[TASK INSTRUCTIONS] The line containing "proved on it." marks the end: quote every line from the start of the records below through it, word for word.

[SOURCE MATERIAL]
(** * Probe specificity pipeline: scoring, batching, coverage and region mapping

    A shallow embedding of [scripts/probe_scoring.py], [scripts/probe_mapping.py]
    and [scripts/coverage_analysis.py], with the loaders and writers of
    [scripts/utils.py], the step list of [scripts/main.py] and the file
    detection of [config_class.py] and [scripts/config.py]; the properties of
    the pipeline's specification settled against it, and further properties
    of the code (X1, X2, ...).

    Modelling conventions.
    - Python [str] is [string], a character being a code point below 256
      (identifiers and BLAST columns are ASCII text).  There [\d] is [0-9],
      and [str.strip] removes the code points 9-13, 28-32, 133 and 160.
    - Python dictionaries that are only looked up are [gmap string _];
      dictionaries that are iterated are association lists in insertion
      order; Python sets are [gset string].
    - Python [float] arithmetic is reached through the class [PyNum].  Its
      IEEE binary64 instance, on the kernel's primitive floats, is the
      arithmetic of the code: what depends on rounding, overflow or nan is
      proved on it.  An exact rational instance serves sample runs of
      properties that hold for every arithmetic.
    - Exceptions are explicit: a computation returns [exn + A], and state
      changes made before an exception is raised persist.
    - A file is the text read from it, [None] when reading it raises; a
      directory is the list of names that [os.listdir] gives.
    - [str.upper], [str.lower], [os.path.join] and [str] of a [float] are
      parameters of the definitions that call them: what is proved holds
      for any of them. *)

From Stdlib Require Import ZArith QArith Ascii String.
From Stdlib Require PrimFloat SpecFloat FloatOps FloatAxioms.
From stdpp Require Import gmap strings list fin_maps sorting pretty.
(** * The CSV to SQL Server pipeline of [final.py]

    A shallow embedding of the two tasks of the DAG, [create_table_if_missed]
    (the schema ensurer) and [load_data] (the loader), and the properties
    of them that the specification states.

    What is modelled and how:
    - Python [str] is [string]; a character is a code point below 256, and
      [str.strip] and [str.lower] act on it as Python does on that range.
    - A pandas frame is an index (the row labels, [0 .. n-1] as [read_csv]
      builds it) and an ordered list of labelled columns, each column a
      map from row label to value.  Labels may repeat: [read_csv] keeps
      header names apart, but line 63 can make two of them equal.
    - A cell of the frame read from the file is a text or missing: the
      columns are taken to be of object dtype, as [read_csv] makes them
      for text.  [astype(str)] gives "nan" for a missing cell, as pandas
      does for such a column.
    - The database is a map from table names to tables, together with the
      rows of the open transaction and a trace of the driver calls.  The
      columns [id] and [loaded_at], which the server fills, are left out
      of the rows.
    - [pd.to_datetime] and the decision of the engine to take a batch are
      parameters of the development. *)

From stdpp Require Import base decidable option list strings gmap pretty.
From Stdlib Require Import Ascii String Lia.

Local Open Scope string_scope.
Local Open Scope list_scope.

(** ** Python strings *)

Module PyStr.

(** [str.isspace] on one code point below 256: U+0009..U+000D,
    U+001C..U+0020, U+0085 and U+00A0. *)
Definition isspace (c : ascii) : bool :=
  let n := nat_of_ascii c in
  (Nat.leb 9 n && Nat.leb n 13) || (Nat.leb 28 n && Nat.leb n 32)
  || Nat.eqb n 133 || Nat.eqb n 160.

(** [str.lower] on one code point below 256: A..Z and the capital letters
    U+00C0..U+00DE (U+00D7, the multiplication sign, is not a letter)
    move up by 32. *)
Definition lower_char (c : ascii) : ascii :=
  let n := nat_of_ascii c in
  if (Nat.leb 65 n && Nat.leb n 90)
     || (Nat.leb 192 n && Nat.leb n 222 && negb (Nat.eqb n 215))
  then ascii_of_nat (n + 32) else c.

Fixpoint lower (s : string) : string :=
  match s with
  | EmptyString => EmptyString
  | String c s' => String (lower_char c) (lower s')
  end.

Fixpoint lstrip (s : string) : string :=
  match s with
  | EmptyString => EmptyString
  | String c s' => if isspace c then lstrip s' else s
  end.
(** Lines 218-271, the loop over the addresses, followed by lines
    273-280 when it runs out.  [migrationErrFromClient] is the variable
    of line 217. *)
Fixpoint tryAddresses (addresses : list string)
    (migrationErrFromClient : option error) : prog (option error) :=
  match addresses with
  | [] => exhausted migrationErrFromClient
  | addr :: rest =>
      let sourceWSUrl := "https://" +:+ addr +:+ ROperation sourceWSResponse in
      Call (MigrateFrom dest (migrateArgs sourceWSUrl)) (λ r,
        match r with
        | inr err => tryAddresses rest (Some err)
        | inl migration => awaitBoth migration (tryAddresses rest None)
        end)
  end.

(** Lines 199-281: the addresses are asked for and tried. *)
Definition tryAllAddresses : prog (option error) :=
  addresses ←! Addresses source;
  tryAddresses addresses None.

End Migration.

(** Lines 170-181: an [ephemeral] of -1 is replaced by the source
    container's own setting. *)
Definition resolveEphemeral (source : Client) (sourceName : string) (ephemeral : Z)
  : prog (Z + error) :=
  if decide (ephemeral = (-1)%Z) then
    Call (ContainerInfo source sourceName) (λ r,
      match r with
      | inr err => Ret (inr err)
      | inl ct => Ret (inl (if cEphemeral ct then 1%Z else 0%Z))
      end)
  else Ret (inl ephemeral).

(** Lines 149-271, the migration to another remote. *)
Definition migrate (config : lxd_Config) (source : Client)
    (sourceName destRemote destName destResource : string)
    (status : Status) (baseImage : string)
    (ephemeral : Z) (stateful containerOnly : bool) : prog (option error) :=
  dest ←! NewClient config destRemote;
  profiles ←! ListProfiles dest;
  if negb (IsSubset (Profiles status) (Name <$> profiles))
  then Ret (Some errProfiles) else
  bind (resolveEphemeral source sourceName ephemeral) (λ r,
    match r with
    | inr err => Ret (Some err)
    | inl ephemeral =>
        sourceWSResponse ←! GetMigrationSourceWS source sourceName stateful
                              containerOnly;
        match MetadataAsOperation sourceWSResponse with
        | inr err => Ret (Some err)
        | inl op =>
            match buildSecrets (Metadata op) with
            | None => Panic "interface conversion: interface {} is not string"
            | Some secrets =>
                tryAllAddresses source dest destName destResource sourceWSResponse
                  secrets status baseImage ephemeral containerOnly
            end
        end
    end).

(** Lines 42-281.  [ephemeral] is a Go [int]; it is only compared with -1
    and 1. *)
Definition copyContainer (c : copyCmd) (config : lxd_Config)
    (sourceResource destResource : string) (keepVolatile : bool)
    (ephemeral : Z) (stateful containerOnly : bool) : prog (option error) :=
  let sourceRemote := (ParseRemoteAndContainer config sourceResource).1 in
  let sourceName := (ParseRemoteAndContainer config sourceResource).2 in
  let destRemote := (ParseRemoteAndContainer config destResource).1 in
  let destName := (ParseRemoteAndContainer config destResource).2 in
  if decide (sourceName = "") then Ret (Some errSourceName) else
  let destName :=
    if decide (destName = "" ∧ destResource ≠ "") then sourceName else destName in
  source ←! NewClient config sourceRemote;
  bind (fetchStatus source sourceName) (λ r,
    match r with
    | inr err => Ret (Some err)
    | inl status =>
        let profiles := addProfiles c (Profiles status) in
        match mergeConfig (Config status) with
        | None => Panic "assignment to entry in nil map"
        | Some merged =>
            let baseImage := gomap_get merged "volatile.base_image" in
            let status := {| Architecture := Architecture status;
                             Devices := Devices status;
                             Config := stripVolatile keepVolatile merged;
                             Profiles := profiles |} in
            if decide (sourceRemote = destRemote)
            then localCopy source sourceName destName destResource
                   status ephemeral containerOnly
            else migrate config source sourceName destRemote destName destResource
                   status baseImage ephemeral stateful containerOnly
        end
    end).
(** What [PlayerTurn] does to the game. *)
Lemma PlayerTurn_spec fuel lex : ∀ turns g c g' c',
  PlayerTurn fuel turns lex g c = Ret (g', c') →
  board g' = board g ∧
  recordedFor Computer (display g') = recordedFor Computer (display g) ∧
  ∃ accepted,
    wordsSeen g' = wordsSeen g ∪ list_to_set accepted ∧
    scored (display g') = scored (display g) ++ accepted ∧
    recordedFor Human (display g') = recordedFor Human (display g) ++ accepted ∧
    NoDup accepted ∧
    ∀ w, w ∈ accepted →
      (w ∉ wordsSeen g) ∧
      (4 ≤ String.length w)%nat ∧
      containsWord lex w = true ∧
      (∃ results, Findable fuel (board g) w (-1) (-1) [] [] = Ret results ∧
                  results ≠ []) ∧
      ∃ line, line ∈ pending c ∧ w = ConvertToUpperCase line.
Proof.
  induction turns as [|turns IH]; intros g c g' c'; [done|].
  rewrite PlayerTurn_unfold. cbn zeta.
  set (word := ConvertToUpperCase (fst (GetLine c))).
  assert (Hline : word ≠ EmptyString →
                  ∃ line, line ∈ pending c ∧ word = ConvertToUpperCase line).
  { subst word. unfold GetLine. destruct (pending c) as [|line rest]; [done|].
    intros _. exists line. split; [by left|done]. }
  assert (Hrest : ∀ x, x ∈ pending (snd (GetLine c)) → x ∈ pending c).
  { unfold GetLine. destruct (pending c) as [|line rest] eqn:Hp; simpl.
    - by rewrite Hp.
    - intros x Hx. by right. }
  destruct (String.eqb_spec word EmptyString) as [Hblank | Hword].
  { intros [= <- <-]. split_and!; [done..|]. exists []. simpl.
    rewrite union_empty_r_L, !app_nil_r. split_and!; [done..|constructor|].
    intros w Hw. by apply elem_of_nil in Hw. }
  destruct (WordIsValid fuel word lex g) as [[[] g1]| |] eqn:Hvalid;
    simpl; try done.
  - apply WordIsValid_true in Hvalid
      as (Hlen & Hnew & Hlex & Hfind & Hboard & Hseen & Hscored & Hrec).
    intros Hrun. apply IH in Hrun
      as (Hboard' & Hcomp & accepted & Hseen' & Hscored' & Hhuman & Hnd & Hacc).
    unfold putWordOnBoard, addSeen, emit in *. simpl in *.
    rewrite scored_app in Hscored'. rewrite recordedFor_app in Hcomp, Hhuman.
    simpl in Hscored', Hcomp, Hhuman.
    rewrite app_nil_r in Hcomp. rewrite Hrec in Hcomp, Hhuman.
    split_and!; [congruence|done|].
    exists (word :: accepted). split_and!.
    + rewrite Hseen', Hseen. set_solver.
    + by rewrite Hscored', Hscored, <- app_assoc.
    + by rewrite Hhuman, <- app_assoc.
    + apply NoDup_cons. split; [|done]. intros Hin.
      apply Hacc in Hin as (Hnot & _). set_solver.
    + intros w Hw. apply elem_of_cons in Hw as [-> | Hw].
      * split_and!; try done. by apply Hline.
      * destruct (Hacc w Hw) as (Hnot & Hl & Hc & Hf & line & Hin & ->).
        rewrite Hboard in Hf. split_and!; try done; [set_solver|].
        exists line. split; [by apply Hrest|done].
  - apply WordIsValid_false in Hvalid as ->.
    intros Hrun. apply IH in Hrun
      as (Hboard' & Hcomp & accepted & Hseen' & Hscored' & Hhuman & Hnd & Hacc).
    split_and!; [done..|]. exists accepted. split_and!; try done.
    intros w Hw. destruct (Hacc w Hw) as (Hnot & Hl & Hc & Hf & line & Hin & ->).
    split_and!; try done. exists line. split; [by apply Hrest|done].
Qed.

[ANSWER]
(** * Probe specificity pipeline: scoring, batching, coverage and region mapping

    A shallow embedding of [scripts/probe_scoring.py], [scripts/probe_mapping.py]
    and [scripts/coverage_analysis.py], with the loaders and writers of
    [scripts/utils.py], the step list of [scripts/main.py] and the file
    detection of [config_class.py] and [scripts/config.py]; the properties of
    the pipeline's specification settled against it, and further properties
    of the code (X1, X2, ...).

    Modelling conventions.
    - Python [str] is [string], a character being a code point below 256
      (identifiers and BLAST columns are ASCII text).  There [\d] is [0-9],
      and [str.strip] removes the code points 9-13, 28-32, 133 and 160.
    - Python dictionaries that are only looked up are [gmap string _];
      dictionaries that are iterated are association lists in insertion
      order; Python sets are [gset string].
    - Python [float] arithmetic is reached through the class [PyNum].  Its
      IEEE binary64 instance, on the kernel's primitive floats, is the
      arithmetic of the code: what depends on rounding, overflow or nan is
      proved on it.  An exact rational instance serves sample runs of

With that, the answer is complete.